Deep Learning k-Space-to-Image Reconstruction Facilitates High Spatial Resolution and Scan Time Reduction in Diffusion-Weighted Imaging Breast MRI.

机构信息

Department of Diagnostic and Interventional Radiology, University Hospital Würzburg, Würzburg, Germany.

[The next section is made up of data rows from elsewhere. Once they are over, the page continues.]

(** * self-tunnel: the tunnel client of [src/selfTunnel.js] as an event-driven
    state machine.

    The client is single-threaded JavaScript: every piece of code runs as the
    handler of one event (a WebSocket event, a local-socket event, a timer, a
    call of the public API).  The embedding keeps the closure state of
    [selfTunnel] in a record [World], gives one Rocq function per handler, and
    lets the environment choose the order of the events.  What the client does
    to the outside (frames sent, bytes written to the local server, timers
    armed, unconditional console output) is appended to the [out] trace.

    The CommonJS and the ES-module copies of the client are the same code; the
    line numbers below are those of the first copy.

    Left out of the model: the console output under [tunnel.debug]; the
    ready state of the relay socket (on a socket that is still connecting
    [send] and [ping] throw) and the errors reported to the [send] callback;
    the text of the outbound JSON frames, which are kept as the objects given
    to [JSON.stringify]; the header-copying middleware installed on [app].
    [JSON.parse] and [Buffer.from] belong to the platform and are parameters
    of the handlers. *)

From Stdlib Require Import String Ascii.
From Stdlib.Strings Require Import Byte.
From Stdlib Require Import List ZArith Bool Arith Lia.
Import ListNotations.

Set Implicit Arguments.

(** ** Buffers *)

Definition bytes := list byte.

(** [Buffer.concat] of a list of buffers. *)
Definition Buffer_concat (l : list bytes) : bytes := concat l.

Fixpoint starts_with (needle hay : bytes) : bool :=
  match needle, hay with
  | [], _ => true
  | _ :: _, [] => false
  | a :: needle', b :: hay' => Byte.eqb a b && starts_with needle' hay'
  end.

Fixpoint index_from (i : Z) (hay needle : bytes) : Z :=
  if starts_with needle hay then i
  else match hay with
       | [] => (-1)%Z
       | _ :: hay' => index_from (i + 1) hay' needle
       end.

(** [buf.indexOf(value)] for a non-empty buffer and a buffer or [null] value:
    the offset of the first occurrence, [-1] when there is none; Node throws a
    [TypeError] when [value] is [null] ([None] here). *)
Definition Buffer_indexOf (buf : bytes) (value : option bytes) : option Z :=
  match value with
  | None => None
  | Some needle => Some (index_from 0 buf needle)
  end.

(** ** JavaScript values met in control frames *)

Unset Elimination Schemes.
Inductive JsVal :=
| JUndef
| JNull
| JBool (b : bool)
| JNum (n : Z)
| JStr (s : string)
| JArr (l : list JsVal)
| JObj (o : list (string * JsVal)).
Set Elimination Schemes.

Definition JsObj := list (string * JsVal).

(** Property read [o.key]; a missing property is [undefined]. *)
Fixpoint get (key : string) (o : JsObj) : JsVal :=
  match o with
  | [] => JUndef
  | (k, v) :: o' => if String.eqb k key then v else get key o'
  end.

Department of Obstetrics and Gynecology, University Hospital Würzburg, Würzburg, Germany.

出版信息

J Magn Reson Imaging. 2024 Sep;60(3):1190-1200. doi: 10.1002/jmri.29139. Epub 2023 Nov 16.

DOI:10.1002/jmri.29139
PMID:37974498
Abstract

BACKGROUND

For time-consuming diffusion-weighted imaging (DWI) of the breast, deep learning-based imaging acceleration appears particularly promising.

PURPOSE

To investigate a combined k-space-to-image reconstruction approach for scan time reduction and improved spatial resolution in breast DWI.

STUDY TYPE

Retrospective.

POPULATION

133 women (age 49.7 ± 12.1 years) underwent multiparametric breast MRI.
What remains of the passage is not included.